A revolution in seismic interpretationLyudmyla Vynnytska (t.) And Hamed Fouladi proudly show how machine learning can make the interpretation job faster, more fun and better. Photo: Halfdan Carstens

A revolution in seismic interpretation

Machine learning applied to seismic data has a great potential for cheaper, faster and better geological interpretations.

Ever since computers began to become part of everyday life for geologists and geophysicists, many have feared the evolution. The frightening scenario has been that the rapid increase in engine power will make many of their tasks superfluous.

However, this has not happened. A number of companies are working instead to develop new tools, and no one should look at that as a threat. Instead, we are talking about great contributions to the workflow that provides a more interesting and effective everyday life.

At the Norwegian office in the centre of Oslo, project manager Lyudmyla Vynnytska and Hamed Fouladi in Bluware demonstrate a whole new way of interpreting seismic.

“We do not interpret horizons in the old, traditional way. We interpret layers, a form of pattern recognition,” Vynnytska proudly says.

“It is precisely the ability to recognize patterns in large and complex data sets that is the strength of this technology, and this also gives geologists the opportunity to get more out of the data,” she points out.

On the screen, she shows a seismic line from a project on the Dutch shelf where the technology is being tested.

Machine-interpreted seismic line that uses “pattern recognition” instead of horizon interpretation.
Illustration: Bluware

Step by step

The first step is to enter stratigraphic information based on regional knowledge. So, the job starts with input from professionals.

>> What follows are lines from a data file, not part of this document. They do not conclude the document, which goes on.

(** The verifier after some chunks. *)
Lemma verifier_update_go v chunks :
  (seen v ≤ expected_size v)%N → (expected_size v ≤ u64_max)%N →
  let v' := foldl verifier_update v chunks in
  expected v' = expected v ∧ expected_size v' = expected_size v ∧
  if (seen v + len (concat chunks) <=? expected_size v)%N
  then seen v' = (seen v + len (concat chunks))%N
       ∧ sv_hasher v' = foldl hasher_update (sv_hasher v) chunks ∧ invalid v' = invalid v
  else invalid v' = true.
Proof.
  revert v. induction chunks as [|ch chunks IH]; intros v Hs He; cbn [foldl concat].
  { rewrite len_nil, N.add_0_r. destruct (N.leb_spec (seen v) (expected_size v)); [done|lia]. }
  autorewrite with pepper. rewrite N.add_assoc, verifier_update_cases by done.
  destruct (N.leb_spec (seen v + len ch) (expected_size v)) as [Hle|Hgt].
  - match goal with |- context [foldl verifier_update ?w _] => apply (IH w) end; done.
  - destruct (N.leb_spec (seen v + len ch + len (concat chunks)) (expected_size v)); [lia|].
    match goal with |- context [foldl verifier_update ?w _] => apply (verifier_invalid w) end; done.
Qed.

(** The streaming verifier accepts exactly the declared payload. *)
Theorem stream_verifier_correct c size v chunks :
  (size ≤ u64_max)%N → stream_verifier c size = Some v →
  verifier_finish (foldl verifier_update v chunks) = true ↔
  len (concat chunks) = size ∧ Cid_verify c (concat chunks) = true.
Proof.
  intros Hsize Hv. unfold stream_verifier in Hv.
  destruct (version c =? CID_VERSION)%N eqn:Hver; [|done].
  destruct (bool_decide (hash_alg c = Blake3Alg)) eqn:Hh; [|done].
  simpl in Hv. injection Hv as <-.
  match goal with |- context [foldl verifier_update ?v0 _] =>
    pose proof (verifier_update_go v0 chunks) as Hgo end.
  simpl in Hgo. destruct Hgo as (He & Hs & Hrest); [lia|done|].
  rewrite N.add_0_l in Hrest.
  unfold verifier_finish. rewrite !andb_true_iff, negb_true_iff, N.eqb_eq, bool_decide_eq_true, He, Hs.
  unfold Cid_verify. rewrite Hver, Hh. simpl. rewrite bool_decide_eq_true.
  rewrite compute_digest_hash. unfold blake3_hash, digest_input. simpl.
  pose proof (update_stream ([byte_of (version c)] :: encode_u64_varint (codec c)
      :: to_be_bytes size :: chunks)) as Hst. simpl in Hst.
  destruct (N.leb_spec (len (concat chunks)) size) as [Hle|Hgt].
  - destruct Hrest as (-> & -> & ->). rewrite Hst. simpl. split.
    + intros [[_ Hlen] Hd]. rewrite Hlen. done.
    + intros [Hlen Hd]. rewrite Hlen in Hd. done.
  - rewrite Hrest. split; [naive_solver|]. intros [? _]. lia.
Qed.
End Digests.

(** ** Manifests *)

(** Consecutive non-empty extents from [start] to [stop]. *)
Fixpoint contiguous (start : N) (l : list (N * N)) (stop : N) : Prop :=
  match l with
  | [] => start = stop
  | (o, n) :: l => o = start ∧ (0 < n)%N ∧ contiguous (start + n) l stop
  end.

Lemma contiguous_le start l stop : contiguous start l stop → (start ≤ stop)%N.
Proof.
  revert start. induction l as [|[o n] l IH]; simpl; intros start; [lia|].
  intros (_ & ? & ?%IH). lia.
Qed.

Lemma contiguous_ge start l stop i o n :
  contiguous start l stop → l !! i = Some (o, n) → (start ≤ o)%N.
Proof.
  revert start i. induction l as [|[o' n'] l IH]; intros start [|i] Hc Hl; simplify_eq/=; [lia|].
  destruct Hc as (_ & ? & Hc). pose proof (IH _ _ Hc Hl). lia.
Qed.
(** A whole tree: canonical, or the one representation of the empty map. *)
Definition canon_root (t : tree) : Prop := t = empty_tree ∨ canon t.

(** Keys of the tree have at most [n] bytes. *)
Definition bounded (n : nat) (t : tree) : Prop := ∀ k v, tlookup t k = Some v → length k ≤ n.

(** Collapsing: an empty node disappears, a node with one child and no value is
    merged with it. *)
Definition collapse (p : bytes) (v : option MerkleValue) (cs : list (byte * tree)) : option tree :=
  match v, cs with
  | None, [] => None
  | None, [(_, T q w ds)] => Some (T (p ++ q) w ds)
  | _, _ => Some (T p v cs)
  end.

Definition child_ok (ec : byte * tree) : Prop := head (tprefix ec.2) = Some ec.1 ∧ canon ec.2.

(** ** Induction and unfolding *)

Lemma tree_ind' (P : tree → Prop) :
  (∀ p v cs, Forall (λ ec, P ec.2) cs → P (T p v cs)) → ∀ t, P t.
Proof.
  intros HT. fix IH 1. intros [p v cs]. apply HT.
  induction cs as [|[e c] cs IHcs]; constructor; [apply IH|apply IHcs].
Qed.

Lemma tlookup_T p v cs key :
  tlookup (T p v cs) key =
    match strip p key with
    | None => None
    | Some [] => v
    | Some (e :: r) => find_child e cs ≫= λ c, tlookup c (e :: r)
    end.
Proof.
  simpl. destruct (strip p key) as [[|e r]|]; [done| |done].
  induction cs as [|[e' c] cs IH]; simpl; [done|]. by destruct (decide (e' = e)).
Qed.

The software then creates an initial iteration. Then it is time again for the expert to evaluate the result, provide further input and give the computer another chance to improve the result and show that it has learned.

“We can also call it assisted interpretation,” Fouladi adds.

And like this, it can continue. Continuous, incremental improvements through constantly new iterations based on geological knowledge of the area. We therefore understand that the end result is highly dependent on people. We have (fortunately) still not progressed so far that the machines take over completely.

“The big advantage is that the process goes exceptionally fast. We can build the project in a few minutes, and the machine spits the results out in a short time, almost instantaneously. Because the data can be retrieved from our platform, this is also cheap.”

“Not least, we believe we can get much more information out of the data in this way,” Fouladi points out.

Erik Holtar, with a broad background from several oil companies, in Norway as well as abroad, is an advisor in the project. His professional contribution is to provide geological consistency based on long experience. He leaves the programming to others.

“The fact that we can make quick updates means that this is nothing short of a revolution in seismic interpretation,” Holtar claims.

The demonstration we received gives the statement credibility. Equally, the software must be tested on multiple datasets with different types of geology to make sure it works well. Holtar quickly parries our bit of scepticism by citing an example from Brazil where the geology is much more complex.

“The largest fields in the Santos Basin are in carbonate reservoirs under thick salt layers. In this area too, the machine has come to surprisingly accurate and reliable interpretations in a very short time,” he points out.

Machine interpreter seismic from Brazil. In no time, the machine learned to interpret complex geology, in and under the salt pads and salt diapirs.
Illustration: Bluware

New knowledge in seconds

Bluware has several other machine learning projects.

One of them deals with the interpretation of logs where the purpose is to identify lithologies. In just a few seconds, the machine can arrive at results you could only dream of because the job took too long. Geosteering is also an area where machine learning can be meaningful.

Our provoking question if the future will need petroleum geologists remains to be anawered. However, Holtar believes that we should rather ask what kind of geologists the future needs, and in what way they should work.

“Geoscientific expertise will always be important. There is no doubt about that. However, machine learning and artificial intelligence will make everyday life considerably more efficient. The geologists will thus be able to spend more of their time on professional work, and the job will be both more interesting and fun. Not least, the oil companies will be able to reduce costs and reduce the risk in both exploration and production.”

“The best of the best geologists will undoubtedly be able to see the future in the future,” says Erik Holtar.